Source data:
|---|

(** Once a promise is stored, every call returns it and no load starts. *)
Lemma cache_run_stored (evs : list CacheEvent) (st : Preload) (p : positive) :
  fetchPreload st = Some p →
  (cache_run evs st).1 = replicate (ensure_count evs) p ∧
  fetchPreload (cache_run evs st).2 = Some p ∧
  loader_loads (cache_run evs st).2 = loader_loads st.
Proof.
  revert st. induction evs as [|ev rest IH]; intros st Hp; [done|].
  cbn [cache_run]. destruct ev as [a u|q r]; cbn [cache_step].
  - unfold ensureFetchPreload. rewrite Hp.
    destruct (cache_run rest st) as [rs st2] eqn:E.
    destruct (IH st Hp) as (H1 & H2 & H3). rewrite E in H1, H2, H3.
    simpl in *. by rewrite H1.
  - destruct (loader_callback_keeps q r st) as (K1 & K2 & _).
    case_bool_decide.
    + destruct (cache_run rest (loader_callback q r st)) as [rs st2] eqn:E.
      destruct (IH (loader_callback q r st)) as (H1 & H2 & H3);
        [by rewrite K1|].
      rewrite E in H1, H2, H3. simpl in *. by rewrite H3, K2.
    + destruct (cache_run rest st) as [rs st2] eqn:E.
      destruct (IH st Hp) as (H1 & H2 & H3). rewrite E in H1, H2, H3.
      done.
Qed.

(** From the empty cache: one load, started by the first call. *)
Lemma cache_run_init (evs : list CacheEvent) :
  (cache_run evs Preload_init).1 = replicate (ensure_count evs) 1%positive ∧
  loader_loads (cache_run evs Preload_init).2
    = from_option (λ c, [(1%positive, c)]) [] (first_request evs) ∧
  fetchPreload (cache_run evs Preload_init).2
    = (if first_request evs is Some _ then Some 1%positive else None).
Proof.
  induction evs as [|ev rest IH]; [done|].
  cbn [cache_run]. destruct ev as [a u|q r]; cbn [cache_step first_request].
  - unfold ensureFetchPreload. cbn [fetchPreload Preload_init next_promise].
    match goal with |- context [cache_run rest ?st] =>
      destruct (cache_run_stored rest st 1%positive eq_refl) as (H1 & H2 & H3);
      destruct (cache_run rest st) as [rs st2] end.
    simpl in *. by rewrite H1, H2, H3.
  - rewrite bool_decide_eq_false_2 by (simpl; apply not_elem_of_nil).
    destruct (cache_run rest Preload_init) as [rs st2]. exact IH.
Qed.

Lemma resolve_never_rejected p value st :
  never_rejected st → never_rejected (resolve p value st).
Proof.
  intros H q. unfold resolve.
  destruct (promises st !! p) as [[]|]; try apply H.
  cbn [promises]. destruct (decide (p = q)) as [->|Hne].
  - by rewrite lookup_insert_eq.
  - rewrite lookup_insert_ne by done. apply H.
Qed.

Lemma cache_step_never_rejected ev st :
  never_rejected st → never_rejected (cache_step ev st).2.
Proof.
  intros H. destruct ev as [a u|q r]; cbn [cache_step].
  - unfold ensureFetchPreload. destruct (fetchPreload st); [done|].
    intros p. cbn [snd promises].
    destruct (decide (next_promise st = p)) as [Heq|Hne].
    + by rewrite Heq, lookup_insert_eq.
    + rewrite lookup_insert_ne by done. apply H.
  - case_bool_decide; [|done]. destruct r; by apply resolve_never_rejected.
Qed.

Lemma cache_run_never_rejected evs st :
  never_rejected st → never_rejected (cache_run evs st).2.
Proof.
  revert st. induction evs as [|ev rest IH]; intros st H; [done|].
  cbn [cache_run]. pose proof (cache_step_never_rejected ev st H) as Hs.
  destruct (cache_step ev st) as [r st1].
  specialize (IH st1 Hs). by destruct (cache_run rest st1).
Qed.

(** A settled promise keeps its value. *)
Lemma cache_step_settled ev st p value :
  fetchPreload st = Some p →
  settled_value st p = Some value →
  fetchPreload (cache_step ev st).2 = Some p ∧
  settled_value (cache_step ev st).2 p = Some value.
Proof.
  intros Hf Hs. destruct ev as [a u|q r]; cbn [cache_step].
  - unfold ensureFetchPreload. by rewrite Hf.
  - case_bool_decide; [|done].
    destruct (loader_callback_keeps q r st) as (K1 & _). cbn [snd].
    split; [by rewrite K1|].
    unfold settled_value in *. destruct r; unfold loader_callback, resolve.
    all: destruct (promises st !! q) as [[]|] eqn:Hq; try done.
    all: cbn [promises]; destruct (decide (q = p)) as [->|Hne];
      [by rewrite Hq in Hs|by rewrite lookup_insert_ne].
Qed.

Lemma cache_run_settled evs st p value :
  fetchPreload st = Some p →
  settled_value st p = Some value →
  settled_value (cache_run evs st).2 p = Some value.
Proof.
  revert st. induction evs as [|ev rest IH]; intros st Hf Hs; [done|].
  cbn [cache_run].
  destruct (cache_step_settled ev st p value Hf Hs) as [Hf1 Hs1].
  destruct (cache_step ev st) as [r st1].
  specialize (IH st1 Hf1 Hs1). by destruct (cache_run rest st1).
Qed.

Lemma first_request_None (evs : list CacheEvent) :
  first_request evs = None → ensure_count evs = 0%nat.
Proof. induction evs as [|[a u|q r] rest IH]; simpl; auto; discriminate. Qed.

|---|

In the records above, each line with the string "Lemma" should be copied.

Lemma cache_run_stored (evs : list CacheEvent) (st : Preload) (p : positive) :
Lemma cache_run_init (evs : list CacheEvent) :
Lemma resolve_never_rejected p value st :
Lemma cache_step_never_rejected ev st :
Lemma cache_run_never_rejected evs st :
Lemma cache_step_settled ev st p value :
Lemma cache_run_settled evs st p value :
Lemma first_request_None (evs : list CacheEvent) :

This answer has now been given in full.